EXERCISE GOAL - Retype each line below precisely.

[[ DATA FOR THIS EXERCISE, beginning ]]

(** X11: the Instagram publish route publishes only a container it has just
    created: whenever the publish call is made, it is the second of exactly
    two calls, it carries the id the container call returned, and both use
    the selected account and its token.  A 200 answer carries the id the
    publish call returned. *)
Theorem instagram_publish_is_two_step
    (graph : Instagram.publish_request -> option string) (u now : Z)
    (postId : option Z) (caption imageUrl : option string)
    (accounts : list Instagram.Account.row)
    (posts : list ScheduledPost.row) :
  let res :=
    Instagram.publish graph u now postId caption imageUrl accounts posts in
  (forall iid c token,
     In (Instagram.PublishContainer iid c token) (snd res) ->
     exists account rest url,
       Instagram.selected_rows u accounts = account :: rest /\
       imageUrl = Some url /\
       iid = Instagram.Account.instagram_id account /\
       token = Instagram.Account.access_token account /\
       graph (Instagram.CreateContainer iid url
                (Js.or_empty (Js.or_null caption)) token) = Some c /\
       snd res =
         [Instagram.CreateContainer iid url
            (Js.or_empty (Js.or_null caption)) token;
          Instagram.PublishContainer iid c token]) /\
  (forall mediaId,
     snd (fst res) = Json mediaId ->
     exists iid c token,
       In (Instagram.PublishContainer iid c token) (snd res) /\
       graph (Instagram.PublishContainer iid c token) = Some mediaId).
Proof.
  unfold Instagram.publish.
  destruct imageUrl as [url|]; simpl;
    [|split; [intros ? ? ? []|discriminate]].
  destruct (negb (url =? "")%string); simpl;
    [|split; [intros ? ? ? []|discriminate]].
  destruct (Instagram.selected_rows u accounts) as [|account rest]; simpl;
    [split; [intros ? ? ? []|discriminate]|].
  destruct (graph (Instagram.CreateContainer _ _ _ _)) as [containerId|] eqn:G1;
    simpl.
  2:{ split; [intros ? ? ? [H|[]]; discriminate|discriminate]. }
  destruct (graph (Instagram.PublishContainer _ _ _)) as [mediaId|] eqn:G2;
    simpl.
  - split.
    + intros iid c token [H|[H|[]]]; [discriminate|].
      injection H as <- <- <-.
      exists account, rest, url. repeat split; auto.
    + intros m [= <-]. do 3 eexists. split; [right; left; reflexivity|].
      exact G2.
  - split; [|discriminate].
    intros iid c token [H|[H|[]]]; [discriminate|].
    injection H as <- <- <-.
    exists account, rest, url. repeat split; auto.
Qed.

[[ DATA FOR THIS EXERCISE, end ]]

ANSWER SECTION -
(** X11: the Instagram publish route publishes only a container it has just
    created: whenever the publish call is made, it is the second of exactly
    two calls, it carries the id the container call returned, and both use
    the selected account and its token.  A 200 answer carries the id the
    publish call returned. *)
Theorem instagram_publish_is_two_step
    (graph : Instagram.publish_request -> option string) (u now : Z)
    (postId : option Z) (caption imageUrl : option string)
    (accounts : list Instagram.Account.row)
    (posts : list ScheduledPost.row) :
  let res :=
    Instagram.publish graph u now postId caption imageUrl accounts posts in
  (forall iid c token,
     In (Instagram.PublishContainer iid c token) (snd res) ->
     exists account rest url,
       Instagram.selected_rows u accounts = account :: rest /\
       imageUrl = Some url /\
       iid = Instagram.Account.instagram_id account /\
       token = Instagram.Account.access_token account /\
       graph (Instagram.CreateContainer iid url
                (Js.or_empty (Js.or_null caption)) token) = Some c /\
       snd res =
         [Instagram.CreateContainer iid url
            (Js.or_empty (Js.or_null caption)) token;
          Instagram.PublishContainer iid c token]) /\
  (forall mediaId,
     snd (fst res) = Json mediaId ->
     exists iid c token,
       In (Instagram.PublishContainer iid c token) (snd res) /\
       graph (Instagram.PublishContainer iid c token) = Some mediaId).
Proof.
  unfold Instagram.publish.
  destruct imageUrl as [url|]; simpl;
    [|split; [intros ? ? ? []|discriminate]].
  destruct (negb (url =? "")%string); simpl;
    [|split; [intros ? ? ? []|discriminate]].
  destruct (Instagram.selected_rows u accounts) as [|account rest]; simpl;
    [split; [intros ? ? ? []|discriminate]|].
  destruct (graph (Instagram.CreateContainer _ _ _ _)) as [containerId|] eqn:G1;
    simpl.
  2:{ split; [intros ? ? ? [H|[]]; discriminate|discriminate]. }
  destruct (graph (Instagram.PublishContainer _ _ _)) as [mediaId|] eqn:G2;
    simpl.
  - split.
    + intros iid c token [H|[H|[]]]; [discriminate|].
      injection H as <- <- <-.
      exists account, rest, url. repeat split; auto.
    + intros m [= <-]. do 3 eexists. split; [right; left; reflexivity|].
      exact G2.
  - split; [|discriminate].
    intros iid c token [H|[H|[]]]; [discriminate|].
    injection H as <- <- <-.
    exists account, rest, url. repeat split; auto.
Qed.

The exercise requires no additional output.